Assignment: For the entries that follow, restate word for word the line containing "(le_value (take isz", the line containing "(** ** The active messages *)", and every line that lies between them.

= = = = = = =

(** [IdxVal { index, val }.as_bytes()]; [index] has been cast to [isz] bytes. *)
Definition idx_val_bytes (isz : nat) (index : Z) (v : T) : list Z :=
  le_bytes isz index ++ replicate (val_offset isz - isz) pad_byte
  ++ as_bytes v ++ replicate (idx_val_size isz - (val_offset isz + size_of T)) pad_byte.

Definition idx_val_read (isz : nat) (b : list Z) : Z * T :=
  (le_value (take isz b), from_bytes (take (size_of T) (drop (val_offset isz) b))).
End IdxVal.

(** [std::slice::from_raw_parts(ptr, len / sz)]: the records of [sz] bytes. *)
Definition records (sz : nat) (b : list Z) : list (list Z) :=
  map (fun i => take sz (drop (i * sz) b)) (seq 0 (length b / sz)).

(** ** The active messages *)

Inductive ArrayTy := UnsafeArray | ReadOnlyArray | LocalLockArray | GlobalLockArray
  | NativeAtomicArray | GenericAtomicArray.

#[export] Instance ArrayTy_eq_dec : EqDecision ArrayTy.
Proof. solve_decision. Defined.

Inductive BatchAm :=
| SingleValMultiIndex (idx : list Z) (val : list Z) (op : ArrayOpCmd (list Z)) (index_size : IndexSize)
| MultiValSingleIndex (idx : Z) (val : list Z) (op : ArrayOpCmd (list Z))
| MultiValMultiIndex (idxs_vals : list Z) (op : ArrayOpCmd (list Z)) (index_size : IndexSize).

= = = = = = =

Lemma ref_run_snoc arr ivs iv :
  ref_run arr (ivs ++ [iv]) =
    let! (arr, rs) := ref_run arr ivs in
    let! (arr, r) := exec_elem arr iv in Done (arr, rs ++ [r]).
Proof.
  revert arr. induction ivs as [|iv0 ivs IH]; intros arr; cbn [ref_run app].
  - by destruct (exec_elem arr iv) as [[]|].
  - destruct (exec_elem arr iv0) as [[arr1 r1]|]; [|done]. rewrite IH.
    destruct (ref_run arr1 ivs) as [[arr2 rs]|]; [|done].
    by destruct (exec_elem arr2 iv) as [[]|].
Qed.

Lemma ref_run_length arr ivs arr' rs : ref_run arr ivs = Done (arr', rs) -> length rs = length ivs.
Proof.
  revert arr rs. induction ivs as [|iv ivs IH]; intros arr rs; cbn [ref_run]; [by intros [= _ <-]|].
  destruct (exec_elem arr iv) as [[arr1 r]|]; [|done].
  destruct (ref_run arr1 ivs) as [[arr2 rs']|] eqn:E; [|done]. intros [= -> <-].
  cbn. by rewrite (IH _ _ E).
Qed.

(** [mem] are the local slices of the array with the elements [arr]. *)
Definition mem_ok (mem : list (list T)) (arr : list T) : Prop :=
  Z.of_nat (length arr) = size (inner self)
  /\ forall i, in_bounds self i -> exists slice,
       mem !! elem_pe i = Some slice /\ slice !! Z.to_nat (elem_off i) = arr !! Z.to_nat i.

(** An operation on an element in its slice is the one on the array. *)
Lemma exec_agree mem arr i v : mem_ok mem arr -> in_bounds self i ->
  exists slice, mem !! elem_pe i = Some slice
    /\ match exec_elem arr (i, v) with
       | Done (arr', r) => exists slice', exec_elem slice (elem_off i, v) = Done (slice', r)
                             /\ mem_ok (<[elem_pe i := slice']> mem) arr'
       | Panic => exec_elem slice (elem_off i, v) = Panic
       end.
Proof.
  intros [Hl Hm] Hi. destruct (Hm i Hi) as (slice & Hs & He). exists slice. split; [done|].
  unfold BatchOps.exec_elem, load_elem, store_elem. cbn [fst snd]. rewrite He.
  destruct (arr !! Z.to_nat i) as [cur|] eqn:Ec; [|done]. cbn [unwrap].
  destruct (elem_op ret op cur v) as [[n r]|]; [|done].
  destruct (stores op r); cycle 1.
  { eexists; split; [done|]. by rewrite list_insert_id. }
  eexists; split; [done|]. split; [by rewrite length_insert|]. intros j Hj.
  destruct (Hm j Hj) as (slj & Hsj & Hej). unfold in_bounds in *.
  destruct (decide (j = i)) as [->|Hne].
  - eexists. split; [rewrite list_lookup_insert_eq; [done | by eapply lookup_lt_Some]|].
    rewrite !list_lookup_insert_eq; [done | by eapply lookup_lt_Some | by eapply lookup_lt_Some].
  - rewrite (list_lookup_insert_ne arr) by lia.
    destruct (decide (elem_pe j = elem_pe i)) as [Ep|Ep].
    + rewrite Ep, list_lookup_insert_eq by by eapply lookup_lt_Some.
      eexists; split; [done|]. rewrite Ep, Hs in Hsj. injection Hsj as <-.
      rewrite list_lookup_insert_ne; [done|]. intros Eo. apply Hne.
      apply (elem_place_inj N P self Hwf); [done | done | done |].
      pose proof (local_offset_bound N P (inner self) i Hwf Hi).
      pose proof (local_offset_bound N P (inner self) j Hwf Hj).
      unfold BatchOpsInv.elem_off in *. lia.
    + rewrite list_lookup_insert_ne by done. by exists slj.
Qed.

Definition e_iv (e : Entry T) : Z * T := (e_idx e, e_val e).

= = = = = = =

Solution:
  (le_value (take isz b), from_bytes (take (size_of T) (drop (val_offset isz) b))).
End IdxVal.

(** [std::slice::from_raw_parts(ptr, len / sz)]: the records of [sz] bytes. *)
Definition records (sz : nat) (b : list Z) : list (list Z) :=
  map (fun i => take sz (drop (i * sz) b)) (seq 0 (length b / sz)).

(** ** The active messages *)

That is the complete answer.